(* ===== verification/Snapshots.v ===== *)
(** * Snapshots (containerd/snapshots.c)

    The encoding of a snapshot request and the decoding of the mounts in a
    response.  Memory is the parameter [malloc] (of a size).  The decoder
    returns its code and the mounts it hands out; [free_count] is how often it
    frees its own array before it returns. *)

From S2P Require Import Prelude Http Double Config MiniPb.

Definition SNAP_METHOD_PREPARE : cstring := lit "/containerd.services.snapshots.v1.Snapshots/Prepare".
Definition SNAP_METHOD_REMOVE : cstring := lit "/containerd.services.snapshots.v1.Snapshots/Remove".
Definition SNAP_METHOD_MOUNTS : cstring := lit "/containerd.services.snapshots.v1.Snapshots/Mounts".
Definition SNAP_TIMEOUT_MS : Z := 30000.

(** containerd_types_Mount; [None] is a NULL string. *)
Record types_mount := TypesMount {
  tm_type : option cstring;
  tm_source : option cstring;
  tm_target : option cstring;
  tm_options : list cstring;
}.

Definition mount_zero : types_mount := TypesMount None None None [].

Section Decode.
Variable malloc : Z -> bool.

(** The length-delimited string of a field: its C string and the rest. *)
Definition rd_string (wiretype : Z) (rest : bytes) : option (cstring * bytes) :=
  if negb (wiretype =? MPB_WT_LEN) then None
  else match mpb_rd_len rest with
       | None => None
       | Some (p, rest') => if malloc (strlen p + 1) then Some (c_string p, rest') else None
       end.

(** One field per iteration, so the length of the body is enough fuel. *)
Fixpoint decode_mount_fields (fuel : nat) (rest : bytes) (out : types_mount) : option types_mount :=
  match fuel with
  | O => None
  | S fuel' =>
      match rest with
      | [] => Some out
      | _ =>
          match mpb_rd_tag rest with
          | None => None
          | Some (field, wiretype, rest1) =>
              if field =? 1 then
                match rd_string wiretype rest1 with
                | None => None
                | Some (s, rest2) =>
                    decode_mount_fields fuel' rest2
                      (TypesMount (Some s) (tm_source out) (tm_target out) (tm_options out))
                end
              else if field =? 2 then
                match rd_string wiretype rest1 with
                | None => None
                | Some (s, rest2) =>
                    decode_mount_fields fuel' rest2
                      (TypesMount (tm_type out) (Some s) (tm_target out) (tm_options out))
                end
              else if field =? 3 then
                match rd_string wiretype rest1 with
                | None => None
                | Some (s, rest2) =>
                    decode_mount_fields fuel' rest2
                      (TypesMount (tm_type out) (tm_source out) (Some s) (tm_options out))
                end
              else if field =? 4 then
                if negb (wiretype =? MPB_WT_LEN) then None
                else match mpb_rd_len rest1 with
                     | None => None
                     | Some (p, rest2) =>
                         if malloc (8 * Z.of_nat (length (tm_options out) + 1)) && malloc (strlen p + 1)
                         then decode_mount_fields fuel' rest2
                                (TypesMount (tm_type out) (tm_source out) (tm_target out)
                                   (tm_options out ++ [c_string p]))
                         else None
                     end
              else match mpb_rd_skip rest1 wiretype with
                   | None => None
                   | Some rest2 => decode_mount_fields fuel' rest2 out
                   end
          end
      end
  end.

Definition mpb_decode_mount (data : bytes) : option types_mount :=
  decode_mount_fields (S (length data)) data mount_zero.

(** The response loop: [inr] the mounts, [inl] whether the array had been
    allocated when the loop failed. *)
Fixpoint decode_mounts_fields (fuel : nat) (rest : bytes) (mounts : list types_mount) (cap : Z)
  : bool + list types_mount :=
  let failed := inl (negb (cap =? 0)) in
  match fuel with
  | O => failed
  | S fuel' =>
      match rest with
      | [] => inr mounts
      | _ =>
          match mpb_rd_tag rest with
          | None => failed
          | Some (field, wiretype, rest1) =>
              if (field =? 1) && (wiretype =? MPB_WT_LEN) then
                match mpb_rd_len rest1 with
                | None => failed
                | Some (mdata, rest2) =>
                    let full := Z.of_nat (length mounts) =? cap in
                    let ncap := if full then if cap =? 0 then 4 else cap * 2 else cap in
                    if full && negb (malloc (ncap * 40)) then failed
                    else match mpb_decode_mount mdata with
                         | None => inl true
                         | Some m => decode_mounts_fields fuel' rest2 (mounts ++ [m]) ncap
                         end
                end
              else match mpb_rd_skip rest1 wiretype with
                   | None => failed
                   | Some rest2 => decode_mounts_fields fuel' rest2 mounts cap
                   end
          end
      end
  end.

(** How often [snapshots_free_mounts] frees the array it is given. *)
Definition snapshots_free_mounts (array : bool) : nat := if array then 1 else 0.

(** The mounts handed out, or [inl n] for -1 after freeing the array [n]
    times. *)
Definition decode_mounts_response (body : bytes) : nat + list types_mount :=
  match decode_mounts_fields (S (length body)) body [] 0 with
  | inr mounts => inr mounts
  | inl array => inl (if array then snapshots_free_mounts array + 1 else 0)%nat
  end.

(** Labels are never set. *)
Definition encode_snap_request (snapshotter key parent : option cstring) : mpb_buf :=
  let b := mpb_put_string malloc mpb_empty 1 snapshotter in
  let b := mpb_put_string malloc b 2 key in
  mpb_put_string malloc b 3 parent.

End Decode.

(** * Mounts of a snapshot response

    What the decoder makes of any well-formed response: the mounts in order,
    each from the fields of its submessage, unknown fields passed over. *)


Abbreviation memory := (fun _ : Z => true).

(** ** The meaning of a mount's fields *)

(** The last of several single strings counts; options are kept in order.  A
    known field that is not length-delimited is malformed. *)
Definition mount_field (m : types_mount) (f : pfield) : option types_mount :=
  match f with
  | PLen n bs =>
      if n =? 1 then Some (TypesMount (Some (c_string bs)) (tm_source m) (tm_target m) (tm_options m))
      else if n =? 2 then Some (TypesMount (tm_type m) (Some (c_string bs)) (tm_target m) (tm_options m))
      else if n =? 3 then Some (TypesMount (tm_type m) (tm_source m) (Some (c_string bs)) (tm_options m))
      else if n =? 4 then Some (TypesMount (tm_type m) (tm_source m) (tm_target m) (tm_options m ++ [c_string bs]))
      else Some m
  | PVarint n _ | P64 n _ | P32 n _ => if (1 <=? n) && (n <=? 4) then None else Some m
  end.

Fixpoint mount_of (m : types_mount) (fs : list pfield) : option types_mount :=
  match fs with
  | [] => Some m
  | f :: fs => match mount_field m f with Some m => mount_of m fs | None => None end
  end.

Lemma decode_mount_step (fuel : nat) (n wt : Z) (body : bytes) (m : types_mount) :
  field_no_ok n -> 0 <= wt < 8 ->
  decode_mount_fields memory (S fuel) (varint_bytes 10 (mpb_tag n wt) ++ body) m =
  if (1 <=? n) && (n <=? 4) then
    if negb (wt =? MPB_WT_LEN) then None
    else match mpb_rd_len body with
         | None => None
         | Some (p, rest) =>
             match mount_field m (PLen n p) with Some m => decode_mount_fields memory fuel rest m | None => None end
         end
  else match mpb_rd_skip body wt with
       | None => None
       | Some rest => decode_mount_fields memory fuel rest m
       end.
Proof.
  intros Hn Hw. cbn [decode_mount_fields]. destruct (_ ++ body) eqn:E; [by apply varint_nonempty in E|].
  rewrite <- E. rewrite rd_tag_roundtrip by done. unfold rd_string, mount_field.
  destruct (Z.eqb_spec n 1) as [->|]; [by destruct (negb _), (mpb_rd_len body) as [[]|]|].
  destruct (Z.eqb_spec n 2) as [->|]; [by destruct (negb _), (mpb_rd_len body) as [[]|]|].
  destruct (Z.eqb_spec n 3) as [->|]; [by destruct (negb _), (mpb_rd_len body) as [[]|]|].
  destruct (Z.eqb_spec n 4) as [->|]; [by destruct (negb _), (mpb_rd_len body) as [[]|]|].
  replace ((1 <=? n) && (n <=? 4)) with false; [done|]. symmetry. apply andb_false_iff.
  rewrite !Z.leb_gt. lia.
Qed.

Lemma decode_mount_spec (fs : list pfield) (fuel : nat) (m : types_mount) :
  Forall pfield_ok fs -> (length fs < fuel)%nat ->
  decode_mount_fields memory fuel (message_bytes fs) m = mount_of m fs.
Proof.
  revert fuel m. induction fs as [|f fs IH]; intros fuel m Hok Hf; (destruct fuel as [|fuel]; [cbn in Hf; lia|]).
  - done.
  - apply Forall_cons in Hok as [Hf1 Hok]. cbn [length] in Hf. unfold message_bytes. cbn [map concat].
    fold (message_bytes fs).
    destruct (rd_skip_roundtrip f (message_bytes fs) Hf1) as (n & wt & body & E & Hn & Hw & Hskip & Hlen).
    rewrite E, decode_mount_step by done. cbn [mount_of]. rewrite Hskip.
    destruct f as [n' v|n' bs|n' bs|n' bs]; destruct Hlen as [-> Hlen].
    3:{ destruct Hlen as [-> Hlen]. rewrite Hlen. cbn [negb Z.eqb MPB_WT_LEN].
        destruct ((1 <=? n') && (n' <=? 4)) eqn:Eb.
        - change (2 =? 2) with true. cbn [negb]. destruct (mount_field m (PLen n' bs)); [apply IH; [done|lia]|done].
        - replace (mount_field m (PLen n' bs)) with (Some m); [apply IH; [done|lia]|]. unfold mount_field.
          apply andb_false_iff in Eb. rewrite !Z.leb_gt in Eb.
          rewrite !(proj2 (Z.eqb_neq _ _)) by lia. done. }
    all: apply Z.eqb_neq in Hlen as ->; cbn [negb mount_field];
      destruct ((1 <=? n') && (n' <=? 4)); [done|apply IH; [done|lia]].
Qed.

(** ** Responses *)

(** A mount, given by its fields, or a field that is passed over. *)
Inductive response_field := RMount (fs : list pfield) | ROther (f : pfield).

Definition rfield (r : response_field) : pfield :=
  match r with RMount fs => PLen 1 (message_bytes fs) | ROther f => f end.

Definition rfield_ok (r : response_field) : Prop :=
  pfield_ok (rfield r) /\
  match r with
  | RMount fs => Forall pfield_ok fs
  | ROther (PLen n _) => n <> 1
  | ROther _ => True
  end.

Fixpoint response_mounts (rs : list response_field) : option (list types_mount) :=
  match rs with
  | [] => Some []
  | RMount fs :: rs =>
      match mount_of mount_zero fs, response_mounts rs with
      | Some m, Some ms => Some (m :: ms)
      | _, _ => None
      end
  | ROther _ :: rs => response_mounts rs
  end.

Lemma decode_mounts_step (fuel : nat) (n wt : Z) (body : bytes) (mounts : list types_mount) (cap : Z) :
  field_no_ok n -> 0 <= wt < 8 ->
  decode_mounts_fields memory (S fuel) (varint_bytes 10 (mpb_tag n wt) ++ body) mounts cap =
  if (n =? 1) && (wt =? MPB_WT_LEN) then
    match mpb_rd_len body with
    | None => inl (negb (cap =? 0))
    | Some (mdata, rest) =>
        let ncap := if Z.of_nat (length mounts) =? cap then if cap =? 0 then 4 else cap * 2 else cap in
        match mpb_decode_mount memory mdata with
        | None => inl true
        | Some m => decode_mounts_fields memory fuel rest (mounts ++ [m]) ncap
        end
    end
  else match mpb_rd_skip body wt with
       | None => inl (negb (cap =? 0))
       | Some rest => decode_mounts_fields memory fuel rest mounts cap
       end.
Proof.
  intros Hn Hw. cbn [decode_mounts_fields]. destruct (_ ++ body) eqn:E; [by apply varint_nonempty in E|].
  rewrite <- E. rewrite rd_tag_roundtrip by done. cbn [negb]. by rewrite andb_false_r.
Qed.

Lemma decode_mounts_spec (rs : list response_field) (fuel : nat) (mounts : list types_mount) (cap : Z) :
  Forall rfield_ok rs -> (length rs < fuel)%nat ->
  decode_mounts_fields memory fuel (message_bytes (map rfield rs)) mounts cap =
  match response_mounts rs with Some ms => inr (mounts ++ ms) | None => inl true end.
Proof.
  revert fuel mounts cap. induction rs as [|r rs IH]; intros fuel mounts cap Hok Hf;
    (destruct fuel as [|fuel]; [cbn in Hf; lia|]).
  - cbn. by rewrite app_nil_r.
  - apply Forall_cons in Hok as [[Hp Hr] Hok]. cbn [length] in Hf. unfold message_bytes. cbn [map concat].
    fold (message_bytes (map rfield rs)).
    destruct (rd_skip_roundtrip (rfield r) (message_bytes (map rfield rs)) Hp)
      as (n & wt & body & E & Hn & Hw & Hskip & Hlen).
    rewrite E, decode_mounts_step by done. rewrite Hskip. destruct r as [fs|f].
    + cbn in Hlen. destruct Hlen as (-> & -> & Hlen). rewrite Hlen. cbn [Z.eqb MPB_WT_LEN andb response_mounts].
      change ((1 =? 1) && (2 =? 2)) with true. cbv zeta iota. unfold mpb_decode_mount.
      rewrite decode_mount_spec; [|done|pose proof (message_length fs); lia].
      destruct (mount_of mount_zero fs) as [m|]; [|done].
      rewrite IH by (done || lia). destruct (response_mounts rs); [|done]. by rewrite <- app_assoc.
    + replace ((n =? 1) && (wt =? MPB_WT_LEN)) with false; [cbn [response_mounts]; apply IH; [done|lia]|].
      symmetry. apply andb_false_iff. destruct f; cbn in Hlen, Hr; destruct Hlen as [-> Hlen];
        [right|right|left|right]; by apply Z.eqb_neq.
Qed.

(** for every well-formed response, decoding with memory hands out exactly
    the mounts it contains, in order, each with the strings of its submessage
    (the last one where a field is repeated, options all of them, cut at a NUL
    as the C strings are) and with unknown fields passed over; when a mount is
    malformed nothing is handed out, and the array has been freed twice. *)
Theorem mounts_decode (rs : list response_field) :
  Forall rfield_ok rs ->
  decode_mounts_response memory (message_bytes (map rfield rs)) =
  match response_mounts rs with Some ms => inr ms | None => inl 2%nat end.
Proof.
  intros Hok. unfold decode_mounts_response. rewrite decode_mounts_spec; [|done|].
  - by destruct (response_mounts rs).
  - pose proof (message_length (map rfield rs)). rewrite length_map in *. lia.
Qed.

Definition overlay_mount : list pfield :=
  [PLen 1 (lit "overlay"); PLen 2 (lit "overlay"); PVarint 9 7; PLen 4 (lit "ro"); PLen 4 (lit "index=off")].

Lemma mounts_decode_witness :
  Forall rfield_ok [ROther (PVarint 1 5); RMount overlay_mount] /\
  decode_mounts_response memory (message_bytes (map rfield [ROther (PVarint 1 5); RMount overlay_mount])) =
  inr [TypesMount (Some (lit "overlay")) (Some (lit "overlay")) None [lit "ro"; lit "index=off"]].
Proof.
  assert (Hok : Forall rfield_ok [ROther (PVarint 1 5); RMount overlay_mount]).
  { repeat constructor; vm_compute; intuition congruence. }
  split; [exact Hok|]. exact (mounts_decode _ Hok).
Defined.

#### How to complete this task:
Using the records above, copy all lines that include the word "been".

#### Solution:
(** The response loop: [inr] the mounts, [inl] whether the array had been
    malformed nothing is handed out, and the array has been freed twice. *)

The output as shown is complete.